According to the present invention, it is possible to prevent clogging and reliably generate ammonia when the ammonia generator is started. Further, according to the present invention, it is possible to perform reliable denitration at the time of starting the denitration device and to reliably prevent the outflow of ammonia from the boiler.

[Brief description of drawings]

FIG. 1 is an explanatory diagram showing an example of a denitration device in a boiler for carrying out the present invention.

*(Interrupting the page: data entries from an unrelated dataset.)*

(** * Forest fire: a shallow embedding of [src/geometry.rs] and [src/forest.rs]

    Data model, as in the Rust code:
    - [usize] coordinates, tick counter and burn duration are [N]; the
      clock [tick += 1] is taken without wrap-around (it would need 2^64
      calls to wrap); the sum [tick + burn_duration] is computed as a
      release build does, wrapping modulo 2^64 (a debug build panics at
      that point instead);
    - the [isize] arithmetic of [MooreNeighborhood::next] is written out at
      64 bits, with the [as isize] cast and [checked_add];
    - [BTreeMap<GridPosition, TreeState>] is a [gmap] (only looked up and
      inserted into, never iterated by [tick]);
    - [BTreeSet<GridPosition>] and [BTreeMap<GridPosition, f64>] are
      iterated in [tick], so they are lists kept in ascending order;
    - [Vec<(GridPosition, TreeState)>] is a list, [push] appends;
    - [f64] and [StdRng] are abstract: a class for the three float
      operations the code uses and a class for [Rng::gen_bool];
    - the panic of [expect] is [None]. *)

From Stdlib Require Import QArith Lqa.
From stdpp Require Import base gmap list sorting.

(** ** geometry.rs *)

Record GridPosition := GridPosition_new { x : N; y : N }.

#[global] Instance GridPosition_eq_dec : EqDecision GridPosition.
Proof. solve_decision. Defined.

#[global] Program Instance GridPosition_countable : Countable GridPosition :=
  inj_countable' (fun p => (x p, y p)) (fun '(a, b) => GridPosition_new a b) _.
Next Obligation. by intros []. Qed.

(** The derived [Ord]: lexicographic, [x] first. *)
Definition pos_ltb (a b : GridPosition) : bool :=
  (x a <? x b)%N || ((x a =? x b)%N && (y a <? y b)%N).

Definition pos_lt (a b : GridPosition) : Prop := pos_ltb a b = true.

Definition isize_min : Z := (- 2 ^ 63)%Z.
Definition isize_max : Z := (2 ^ 63 - 1)%Z.

(** [n as isize] for a 64-bit [usize] [n]. *)
Definition usize_as_isize (n : N) : Z :=
  if (Z.of_N n <? 2 ^ 63)%Z then Z.of_N n else (Z.of_N n - 2 ^ 64)%Z.

(** [isize::checked_add]. *)
Definition isize_checked_add (a b : Z) : option Z :=
  if (isize_min <=? a + b)%Z && (a + b <=? isize_max)%Z then Some (a + b)%Z
  else None.

Definition DELTAS : list (Z * Z) :=
  [(-1, 0); (1, 0); (0, -1); (0, 1); (-1, -1); (-1, 1); (1, 1); (1, -1)]%Z.

(** One call of [next] on the remaining offset range. *)
Definition neighbor_at (pos : GridPosition) (delta : Z * Z) : option GridPosition :=
  let pos_x := usize_as_isize (x pos) in
  let pos_y := usize_as_isize (y pos) in
  match isize_checked_add pos_x delta.1, isize_checked_add pos_y delta.2 with
  | Some x', Some y' =>
      if (0 <=? x')%Z && (0 <=? y')%Z
      then Some (GridPosition_new (Z.to_N x') (Z.to_N y'))
      else None
  | _, _ => None
  end.

(** [GridPosition::neighbors], the iterator collected in order. *)
Definition neighbors (pos : GridPosition) : list GridPosition :=
  omap (neighbor_at pos) DELTAS.

(** The neighbourhood as the spec words it (for comparison with
    [neighbors]): each offset added to [pos] in the order of [DELTAS],
    results with a negative component left out. *)
Definition neighbors_spec (pos : GridPosition) : list GridPosition :=
  omap (fun d : Z * Z =>
          let x' := (Z.of_N (x pos) + d.1)%Z in
          let y' := (Z.of_N (y pos) + d.2)%Z in
          if (0 <=? x')%Z && (0 <=? y')%Z
          then Some (GridPosition_new (Z.to_N x') (Z.to_N y'))
          else None) DELTAS.

(** ** forest.rs *)

(** [a + b] on [usize] in a release build: wraps modulo 2^64. *)
Definition usize_add (a b : N) : N := ((a + b) mod 2 ^ 64)%N.

Inductive TreeState :=
| Uncaught
| Catching
| Burning (until : N)
| Burnt.

#[global] Instance TreeState_eq_dec : EqDecision TreeState.
Proof. solve_decision. Defined.

(** The [f64] operations the engine uses: [1.0], [-] and [*]. *)
Class Float64 (F : Type) := {
  f_one : F;
  f_sub : F -> F -> F;
  f_mul : F -> F -> F
}.

(** [Rng::gen_bool] on the random source state [R]. *)
Class RngCore (R F : Type) := {
  gen_bool : F -> R -> bool * R
}.

(** A random source that also records every [gen_bool] call: the
    probability asked for and the outcome drawn. *)
Definition logged_rng {R F : Type} `{RngCore R F} : RngCore (R * list (F * bool)) F := {|
  gen_bool p st := let '(b, r') := gen_bool p st.1 in (b, (r', st.2 ++ [(p, b)])) |}.

Section Engine.
Context {F R : Type} `{Float64 F} `{RngCore R F}.

Record Forest := {
  grid_width : N;
  grid_height : N;
  suceptibility : F;
  burn_duration : N;
  rng : R;
  trees : gmap GridPosition TreeState;
  active : list GridPosition;
  tick : N;
  may_burn : list (GridPosition * F);
  changeset : list (GridPosition * TreeState)
}.

(** [BTreeSet::insert]. *)
Fixpoint set_insert (p : GridPosition) (s : list GridPosition) : list GridPosition :=
  match s with
  | [] => [p]
  | q :: s' =>
      if decide (p = q) then s
      else if pos_ltb p q then p :: s
      else q :: set_insert p s'
  end.

(** [BTreeSet::remove]. *)
Fixpoint set_remove (p : GridPosition) (s : list GridPosition) : list GridPosition :=
  match s with
  | [] => []
  | q :: s' => if decide (p = q) then s' else q :: set_remove p s'
  end.

(** [*self.may_burn.entry(k).or_insert(1.0) *= q]. *)
Fixpoint may_burn_mul (k : GridPosition) (q : F) (m : list (GridPosition * F))
  : list (GridPosition * F) :=
  match m with
  | [] => [(k, f_mul f_one q)]
  | (k', v) :: m' =>
      if decide (k = k') then (k', f_mul v q) :: m'
      else if pos_ltb k k' then (k, f_mul f_one q) :: m
      else (k', v) :: may_burn_mul k q m'
  end.

(** [BTreeMap::get] on the accumulator. *)
Fixpoint may_burn_get (k : GridPosition) (m : list (GridPosition * F)) : option F :=
  match m with
  | [] => None
  | (k', v) :: m' => if decide (k = k') then Some v else may_burn_get k m'
  end.

(** [gen_bool] with success probability [tree_density] for every cell,
    [x] in the outer loop and [y] in the inner one. *)
Definition place_column (dens : F) (x0 : N)
    (st : gmap GridPosition TreeState * R) (y0 : N) : gmap GridPosition TreeState * R :=
  let '(t, r) := st in
  let '(b, r') := gen_bool dens r in
  (if b then <[GridPosition_new x0 y0 := Uncaught]> t else t, r').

FIG. 2 is a vertical cross-sectional explanatory view showing an example of the configuration of the ammonia generator of FIG.

[Explanation of symbols]

1 boiler 7 Denitration equipment 8 Ammonia generator 5 gas passages 9 Ammonia charging means 10 DeNOx catalyst

   ─────────────────────────────────────────────────── ─── Continued front page    (72) Inventor Koichi Masuda             7 Horie-cho, Matsuyama City, Ehime Prefecture Miura Co., Ltd.             In the laboratory (72) Inventor Ishi ▲ Saki ▼ Nobuyuki             7 Horie-cho, Matsuyama City, Ehime Prefecture Miura Industrial Co., Ltd.             In the company (72) Inventor Yukihiro Isshiki             7 Horie-cho, Matsuyama City, Ehime Prefecture Miura Industrial Co., Ltd.             In the company F-term (reference) 4D002 AA12 AB01 AC01 BA06 DA07                       EA06                 4D048 AA06 AB02 AC04 DA01 DA02                       DA06 DA10 DA13

Claims (2)

[Claims] 1. A method of operating an ammonia generator 8 for heating urea water to generate ammonia, wherein the supply of urea water is controlled in accordance with the operating condition of the ammonia generator 8. Ammonia generator operating method. 2. Ammonia generator 8 for heating urea water to generate ammonia, ammonia feeding means 9 provided at the outlet of gas passage 5 of boiler 1, and denitrification provided downstream of this ammonia feeding means 9. A method for operating a denitration device 7 in a boiler 1 comprising a catalyst 10, wherein urea water is supplied to the ammonia production device 8 based on an operating condition of the ammonia production device 8 and a temperature of the denitration catalyst 10. A method for operating a denitration device in a boiler, which is characterized by controlling.